* Collection entries
++++++

(** The decision of the two render functions on every input: the
    'select-patient' placeholder without a patient id; with one, the chart
    of a registered visualization type, the 'Invalid visualization'
    placeholder for a type that is neither registered nor a property name
    inherited from Object.prototype, and for an inherited name an element
    whose component is undefined.  So a placeholder is returned exactly when
    the patient id is absent or the type is neither registered nor
    inherited. *)
Lemma renderVisualization_cases {Cfg : Type}
    (patientId : option string) (selectedPatientId : string)
    (allVisualizations : object (visualization Cfg)) (expandedItem : expanded)
    (visualizationType itemId : string) :
  let rendered := renderVisualization patientId allVisualizations expandedItem
                                      visualizationType itemId in
  let physician := renderVisualizationWithMode selectedPatientId allVisualizations
                                               expandedItem visualizationType itemId in
  (absent patientId = true ->
   rendered = Placeholder "Please select a patient to view data." "select-patient") /\
  (selectedPatientId = "" ->
   physician = Placeholder "Please select a patient to view data." "select-patient") /\
  (absent patientId = false ->
   forall viz, prop_get allVisualizations visualizationType = Some viz ->
   rendered = Chart (component viz) patientId (isExpanded expandedItem itemId)
                    itemId "patient" None) /\
  (selectedPatientId <> "" ->
   forall viz, prop_get allVisualizations visualizationType = Some viz ->
   physician = ElementOf (Some (component viz)) (Some selectedPatientId)
                         (isExpanded expandedItem itemId) itemId "physician"
                         (get chartNavigation visualizationType)) /\
  ((visualizationType ∉ keys allVisualizations) -> (visualizationType ∉ objectPrototype) ->
   (absent patientId = false -> rendered = Placeholder "Invalid visualization" "error") /\
   (selectedPatientId <> "" -> physician = Placeholder "Invalid visualization" "error")) /\
  ((visualizationType ∉ keys allVisualizations) -> visualizationType ∈ objectPrototype ->
   (absent patientId = false ->
    rendered = ElementOf None patientId (isExpanded expandedItem itemId) itemId "patient"
                         Undefined) /\
   (selectedPatientId <> "" ->
    physician = ElementOf None (Some selectedPatientId) (isExpanded expandedItem itemId)
                          itemId "physician" (get chartNavigation visualizationType))) /\
  (is_placeholder rendered = true <->
   absent patientId = true \/
   ((visualizationType ∉ keys allVisualizations) /\ (visualizationType ∉ objectPrototype))) /\
  (is_placeholder physician = true <->
   selectedPatientId = "" \/
   ((visualizationType ∉ keys allVisualizations) /\ (visualizationType ∉ objectPrototype))).
Proof.
  intros rendered physician. unfold rendered, physician.
  unfold renderVisualization, renderVisualizationWithMode.
  assert (Habs : absent (Some selectedPatientId) = true <-> selectedPatientId = "").
  { simpl. apply String.eqb_eq. }
  assert (Hpres : selectedPatientId <> "" -> absent (Some selectedPatientId) = false).
  { intros Hne. apply not_true_is_false. intros Ha. apply Hne. now apply Habs. }
  assert (Hkey : forall viz, prop_get allVisualizations visualizationType = Some viz ->
                             visualizationType ∈ keys allVisualizations).
  { intros viz Hviz.
    destruct (get_cases allVisualizations visualizationType)
      as [_ | [(Hout & _) | (Hout & _)]]; try (rewrite prop_get_fresh in Hviz by exact Hout;
                                                 discriminate Hviz).
    destruct (decide (visualizationType ∈ keys allVisualizations)) as [Hin | Hout];
      [exact Hin|]. rewrite prop_get_fresh in Hviz by exact Hout. discriminate Hviz. }
  split; [intros ->; reflexivity|].
  split; [intros Hs; apply Habs in Hs; now rewrite Hs|].
  split; [intros -> viz Hviz; now rewrite (get_own _ _ _ Hviz)|].
  split; [intros Hs viz Hviz; now rewrite (Hpres Hs), (get_own _ _ _ Hviz)|].
  destruct (get_cases allVisualizations visualizationType)
    as [(viz & Hviz & ->) | [(Hout & Hproto & ->) | (Hout & Hproto & ->)]].
  - pose proof (Hkey viz Hviz) as Hin.
    split; [intros Hout; contradiction|]. split; [intros Hout; contradiction|].
    split.
    + destruct (absent patientId); simpl; split; auto; try discriminate.
      intros [Habs' | [Hout _]]; [discriminate Habs' | contradiction].
    + destruct (absent (Some selectedPatientId)) eqn:Ha; simpl; split; auto; try discriminate.
      * intros _. left. now apply Habs.
      * intros [Hs | [Hout _]]; [apply Habs in Hs; congruence | contradiction].
  - split; [intros _ Hno; contradiction|].
    split; [intros _ _; split; [intros ->; reflexivity | intros Hs; now rewrite (Hpres Hs)]|].
    split.
    + destruct (absent patientId); simpl; split; auto; try discriminate.
      intros [Habs' | [_ Hno]]; [discriminate Habs' | contradiction].
    + destruct (absent (Some selectedPatientId)) eqn:Ha; simpl; split; auto; try discriminate.
      * intros _. left. now apply Habs.
      * intros [Hs | [_ Hno]]; [apply Habs in Hs; congruence | contradiction].
  - split; [intros _ _; split; [intros ->; reflexivity | intros Hs; now rewrite (Hpres Hs)]|].
    split; [intros _ Hyes; contradiction|].
    split.
    + destruct (absent patientId); simpl; split; auto.
    + destruct (absent (Some selectedPatientId)) eqn:Ha; simpl; split; auto.
Qed.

++++++

* Exercise
Could you repeat exactly the lines above from the line with "split; [intros ->; reflexivity|]." up to and including the line with "- pose proof (Hkey viz Hviz) as Hin.", and only those?

* Written response
  split; [intros ->; reflexivity|].
  split; [intros Hs; apply Habs in Hs; now rewrite Hs|].
  split; [intros -> viz Hviz; now rewrite (get_own _ _ _ Hviz)|].
  split; [intros Hs viz Hviz; now rewrite (Hpres Hs), (get_own _ _ _ Hviz)|].
  destruct (get_cases allVisualizations visualizationType)
    as [(viz & Hviz & ->) | [(Hout & Hproto & ->) | (Hout & Hproto & ->)]].
  - pose proof (Hkey viz Hviz) as Hin.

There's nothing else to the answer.